2003 was Sting's 'bestest' year ever in cycling. After a few months
of unstructured training and living like a rock star he's back to training
and monastic living...
Its been a looong time since I wrote something about cycling. I've got
updates on my personal website but nothing specifically on cycling. That's
cause it was the off-season and whilst my National Team friends had
serious races on their minds like the Real Tour of Thailand and the SEA
Games, an enthusiast like me gets to go pubbing, stay up late, getting
re-acquainted with alcohol, and pretend to be a rock star for a few short
weeks.
After the Tour of Trengganu and the Sentosa race, I found that there was
nothing left to race for. Ok, so there was a race in December, but I
wasn't going to keep going and get burnt out just for a race. Besides, I
was getting a bit mentally fried, having started my build for the 2003
season in August 2002. In the whole year, I'd experienced the elation of
getting faster and faster and the pain of overtraining to the point where
you get no feeling in those Bus 11s for days on end. It was a good year
and I was looking forward to a break.
The few months of unstructured training was fun. Visiting pubs and meeting
chicks again after living like a monk for months suddenly reminded you
that "Hey, there's life outside of amateur cycling." Hahaha.
Those few months were also spent working conscientiously at the office
trying to justify to the boss that you were worthy of the space and air
you occupy.
Anyways, its like you try to squeeze everything you can into those few
months. You watch all your bike racing videos, you start dating again, you
*gasp* clean your room!!!! Besides the usual, what else have I done? Oh
yeah, take up Harmonica lessons (something I've always wanted to do),
review my insurance policy (dammit, I still can't find a company willing
to insure a bike racer in a bike race), think of investing your left-over
money somewhere before the bike gobbles it up, explore more eating places
in Singapore (at least that can be done while out on a date), and yeah,
started on my long overdue graduate degree.

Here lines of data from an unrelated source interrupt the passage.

(** X24.  The results of a run of [translateMissingKeys] that resolves: every
    result is for a missing key or for a link-text key path of a section
    translated jointly; every pass-through key has the result that copies
    its source value, whatever the provider answers; every ordinary key has
    a result that carries its source value. *)
Theorem translateMissingKeys_results :
  forall (config : Transl8Config) (englishFile : JV) (missingKeys : list string)
         (code : string) (provider : string -> ParseOutcome * CallOutcome)
         (answer : nat -> CallOutcome) (rs : list (option TranslationResult)),
    translateMissingKeys config englishFile missingKeys code provider answer
    = Resolves rs ->
    let groups := classify config englishFile (stringKeys_of englishFile missingKeys) in
    (forall k, In k (result_keys rs) ->
               In k missingKeys \/ has (linkTextKeysToSkip groups) k = true)
    /\ (forall k, In k (hrefKeys groups) ->
                  In (Some (mkResult k (string_at englishFile k)
                              (JStr (string_at englishFile k)) code)) rs)
    /\ (forall k, In k (normalKeys groups) ->
                  exists r, In (Some r) rs /\ key r = k
                            /\ originalValue r = string_at englishFile k
                            /\ targetLanguage r = code).
Proof.
  intros config englishFile missingKeys code provider answer rs Hrun groups.
  unfold translateMissingKeys in Hrun. fold groups in Hrun.
  assert (Hsub : forall k, In k (stringKeys_of englishFile missingKeys) -> In k missingKeys).
  { intros k Hk. unfold stringKeys_of in Hk. now apply filter_In in Hk as [Hk _]. }
  assert (Hgroups :
            (forall k, In k (hrefKeys groups) -> In k missingKeys)
            /\ (forall k, In k (descriptionKeysWithLinks groups) -> In k missingKeys)
            /\ (forall k, In k (normalKeys groups) -> In k missingKeys)).
  { subst groups. unfold classify.
    cbn [hrefKeys descriptionKeysWithLinks normalKeys].
    repeat split; intros k Hk; apply filter_In in Hk as [Hk _]; now apply Hsub. }
  destruct Hgroups as (Hhref & Hdesc & Hnormal).
  destruct (stringKeys_of englishFile missingKeys) as [|k0 ks] eqn:Ekeys.
  - injection Hrun as <-. subst groups. unfold classify. cbn. repeat split.
    + intros k [].
    + intros k [].
    + intros k [].
  - rewrite <- Ekeys in *. clear Ekeys.
    destruct (joint_results (linkedContentPatterns config) englishFile code provider
                (descriptionKeysWithLinks groups)) as [joint|] eqn:Ejoint;
      [|discriminate].
    set (contexts := map (buildTranslationContext englishFile) (normalKeys groups)) in *.
    assert (Hbatch : translateBatch_outcome contexts code (concurrency config) answer
                     = Resolves (expected_results contexts code answer)
                     /\ rs = map Some (passthrough_results englishFile code (hrefKeys groups)
                                       ++ joint)
                             ++ expected_results contexts code answer).
    { unfold translateBatch_outcome in *. destruct contexts; [discriminate|].
      destruct (concurrency config); [discriminate|].
      injection Hrun as <-. now split. }
    destruct Hbatch as [_ ->]. split; [|split].
    + intros k Hk. rewrite result_keys_app, result_keys_Some, map_app in Hk.
      apply in_app_or in Hk as [Hk|Hk]; [apply in_app_or in Hk as [Hk|Hk]|].
      * left. unfold passthrough_results in Hk. rewrite map_map in Hk. cbn [key] in Hk.
        rewrite map_id in Hk. now apply Hhref.
      * apply in_map_iff in Hk as [r [<- Hr]].
        destruct (joint_results_keys _ _ _ _ _ joint r Ejoint Hr)
          as [descKey [Hd [->|[n [Hn ->]]]]].
        -- left. now apply Hdesc.
        -- right. now apply joint_link_key_skipped.
      * apply In_result_keys in Hk as [r [Hr <-]].
        apply expected_results_In in Hr as [i [context [Hi ->]]].
        destruct (expected_result_fields code answer i context) as [-> _].
        left. subst contexts. rewrite list_lookup_fmap in Hi.
        destruct (normalKeys groups !! i) as [k|] eqn:Ek; [|discriminate].
        injection Hi as <-. cbn [buildTranslationContext ctx_key].
        apply Hnormal. apply list_elem_of_In. now apply list_elem_of_lookup_2 in Ek.
    + intros k Hk. apply in_or_app. left. apply in_map. apply in_or_app. left.
      unfold passthrough_results. apply in_map_iff. now exists k.
    + intros k Hk. apply list_elem_of_In, list_elem_of_lookup_1 in Hk as [i Hi].
      exists (expected_result code answer i (buildTranslationContext englishFile k)).
      split; [|now destruct (expected_result_fields code answer i
                               (buildTranslationContext englishFile k)) as (-> & -> & ->)].
      apply in_or_app. right. apply expected_results_In.
      exists i, (buildTranslationContext englishFile k). split; [|reflexivity].
      subst contexts. now rewrite list_lookup_fmap, Hi.
Qed.

Lemma translateMissingKeys_results_witness :
  exists rs,
    translateMissingKeys defaultConfig hero_file
      ["hero.title"; "hero.description"; "hero.links.0.text"; "hero.links.0.href"]
      "de" good_provider always_T
    = Resolves rs
    /\ In (Some (mkResult "hero.links.0.href" "https://x" (JStr "https://x") "de")) rs.
Proof.
  eexists. split; [reflexivity|].
  apply (proj1 (proj2 (translateMissingKeys_results defaultConfig hero_file
                         ["hero.title"; "hero.description"; "hero.links.0.text";
                          "hero.links.0.href"]
                         "de" good_provider always_T _ eq_refl))
           "hero.links.0.href").
  vm_compute. tauto.
Defined.

(** X20.  For a non-empty batch and a cap of at least one, whatever the order in
    which the calls settle and whichever calls fail, the promise of
    [translateBatch] is resolved at the last completion with one entry per
    context, in input order: the entry at a position carries the key and
    the source value of the context at that position, with the provider's
    answer, or with the source value when the call failed. *)
Theorem translateBatch_resolves_in_input_order :
  forall (contexts : list TranslationContext) (code : string) (cap : nat)
         (answer : nat -> CallOutcome) (st : Pool),
    contexts <> [] -> (1 <= cap)%nat ->
    pool_steps contexts code cap answer (List.length contexts)
      (pool_init contexts cap) st ->
    exists rs,
      resolved st = Some rs
      /\ List.length rs = List.length contexts
      /\ forall i context,
           contexts !! i = Some context ->
           exists r,
             rs !! i = Some (Some r)
             /\ key r = ctx_key context
             /\ originalValue r = englishValue context
             /\ targetLanguage r = code
             /\ (answer i = Rejected -> translatedValue r = JStr (englishValue context))
             /\ (forall t, answer i = Fulfilled t -> translatedValue r = JStr t).
Proof.
  intros contexts code cap answer st Hne Hcap Hsteps.
  destruct (pool_init_invariant contexts code cap answer Hne) as (Hc0 & Hs0 & Hz).
  destruct (pool_steps_invariant contexts code cap answer _ _ _ Hc0 Hs0 Hsteps)
    as (Hc & [_ Hclosed] & Hcount).
  rewrite Hz in Hcount. simpl in Hcount.
  destruct (pool_complete_results contexts code answer st Hc Hcount) as [Hresults _].
  exists (expected_results contexts code answer). split; [|split].
  - now rewrite (Hclosed Hcount), Hresults.
  - apply expected_results_length.
  - intros i context Hi. now apply expected_results_entry.
Qed.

In the whole of the last four months, I only raced once at the Pesta
Penang and that was another disaster for the second year running. Before
the decisive break was made, someone rammed into my rear wheel, breaking
the spokes and permanently damaging the rim (now I'm riding it with uneven
spoke tension leading to some iffy sprint training). However, the Penang
trip was not a total waste, as I discoverd a pub behind my hotel called
the "Slippery Senoritas" and the chicks there are slippery
indeed.... I shocked Eddy "1.6", my room-mate by coming back at
4am! Hmmm...come to think of it, I shocked myself too.
Anyways, now its February 2004. I was trying desperately to get back on
schedule in January but a death in the family required me to be away for
sometime and when I returned to Singapore I was feeling not too high on
morale. Followed by the Chinese New Year celebrations and family
obligations on my visiting parents, I didn't really do any structured
training for January. Not that I mind. I kinda know whats important to me
in MY life.
Little wonder that I feel as strong as a worm at all the Thomson rides. I
keep getting dropped from where I want to be but I do feel the strength
returning every week. Who am I kidding. I never could follow the fast boys
at this time of the year anyway! But I feel the Need for Speed returning.
I look forward to all my training sessions. Despite a change in training
schedule due to my graduate course, I feel super-motivated to tackle every
scheduled interval session with gusto. I guess the "no-racing"
break was good for me mentally, huh?
What are my aims this year? I guess to improve in my time-trial and
sprint. I don't care too much about climbing and all that because there's
no hills in Singapore. As long as I can get over the hills with the
breakaway I'm happy. Besides, demands on my time make it unlikely that I
can go for any stage races overseas. I do wish to become a better
time-triallist and improve on Team Absolut's Team Time Trial this year but
those goals are months away. In the meantime, its back to your regular
scheduled programming, "Hard Work and High Pain Tolerance".
After all, goals in August/July are won in the early months right? Till
next time!
P.S. As I was writing this, the Tour de Langkawi in Malaysia came to an
end. It was a thrilling spectacle with the first time in recent memory
that had breakaways surviving to the finish on flat stages and the
Colombians playing cat-and-mouse on Genting against the other teams.
Contrastingly sad, was that the life of Marco Pantani came to an end the
day TdL ended. I was no tifosi of Pantani but you can't help but admire
his passion for his work. I can't say anymore but leave you with a quote
of his that I find most beautiful:
"...I am an artist. The road is my canvas and the bicycle is my
paintbrush..." Marco Pantani (1970-2004).